Workplace sexual harassment allegations follow a different logic from a purely criminal case. Many matters begin not with the police or prosecution, but with an HR complaint, an internal report, a disclosure to management, or an investigation by compliance teams or outside counsel. For the accused person, the pressure often starts immediately: interview requests, suspension, loss of managerial responsibilities, exclusion from projects, or preparation of employment measures.

Because the employer is expected to investigate without delay, significant decisions are often taken before it is clear what can actually be proven. That is why the defence should begin not with the dismissal letter, but with the first internal step taken against you.

What may count as sexual harassment at work

Under German employment law, sexual harassment is broader than the criminal offence under Section 184i StGB. The issue is not limited to physical touching. Sexualised remarks, degrading comments, requests, messages, pornographic material, or conduct that burdens the working environment may all become relevant.

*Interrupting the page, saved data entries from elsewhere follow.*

(** * homebridge-leak-alarm: the acquisition, parse and debounce engine

    A shallow embedding of [pollSensorState] and [pollState] of the
    LeakAlarm accessory (index.js, and the later revision of the same file
    that also tracks [deviceState]), followed by the properties of the
    engine that the specification states.

    Conventions of the embedding.
    - A JavaScript Number is an IEEE-754 binary64 value: Rocq's primitive
      [float], whose operations round exactly as the JavaScript ones do.
    - A JavaScript String is a [string]; each character stands for one code
      unit below 256 (the device reports in ASCII).
    - [sensorData[i]] is the list lookup [sensorData !! i]; [None] is
      JavaScript's [undefined].
    - [accessory.state] is the record [state]; the numeric constants
      LEAK_NOT_DETECTED, LEAK_DETECTED, NO_FAULT and GENERAL_FAULT are the
      constructors of two enumerations.
    - Timers and HTTP callbacks are events of a single-threaded event loop:
      a [machine] holds the armed timers, the requests in flight and the
      [rawData] closure variable of each cycle. *)

From Stdlib Require Import ZArith List String Ascii Floats Bool Lia.
From stdpp Require Import base option list gmap.
Import ListNotations.

Local Open Scope Z_scope.
Local Open Scope string_scope.

(** ** JavaScript strings *)

Module JsString.

(** WhiteSpace and LineTerminator code units below 256: TAB, LF, VT, FF,
    CR, SP and NBSP. *)
Definition isWhiteSpace (c : ascii) : bool :=
  existsb (Nat.eqb (nat_of_ascii c)) [9; 10; 11; 12; 13; 32; 160]%nat.

Fixpoint trimStart (s : string) : string :=
  match s with
  | EmptyString => EmptyString
  | String c r => if isWhiteSpace c then trimStart r else s
  end.

Definition reverse (s : string) : string :=
  string_of_list_ascii (rev (list_ascii_of_string s)).

(** [s.trim()] *)
Definition trim (s : string) : string :=
  reverse (trimStart (reverse (trimStart s))).

Definition CR : ascii := ascii_of_nat 13.
Definition LF : ascii := ascii_of_nat 10.

(** [s.replace(/\r?\n|\r/g, ",")] *)
Fixpoint replaceLineBreaks (s : string) : string :=
  match s with
  | EmptyString => EmptyString
  | String c r =>
      if Ascii.eqb c CR then
        match r with
        | String c2 r2 =>
            if Ascii.eqb c2 LF then String "," (replaceLineBreaks r2)
            else String "," (replaceLineBreaks r)
        | EmptyString => String "," EmptyString
        end
      else if Ascii.eqb c LF then String "," (replaceLineBreaks r)
      else String c (replaceLineBreaks r)
  end.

At the outset, the key issue is therefore often not whether a criminal offence has already been committed. What matters first is how the employer or internal investigators classify the conduct and on which facts they base that assessment.

Why early statements in internal interviews can be dangerous

Many accused employees want to clear things up immediately. That reaction is understandable, but often unwise. Anyone who speaks before seeing the exact complaint, the documentation, and the internal investigation status is fixing a position too early. Later, phrases used in HR meetings, internal interviews, or emails may be relied on against that person in employment proceedings, internally within the company, and in some cases even in criminal proceedings. Internal fact-finding and criminal defence do not follow the same rules or strategic logic.

Which employment consequences are realistic

A workplace allegation can lead to much more than a warning. Possible outcomes include a warning letter, transfer, reassignment, loss of management duties, suspension, or dismissal. In serious or long-running cases, even summary dismissal may be in issue.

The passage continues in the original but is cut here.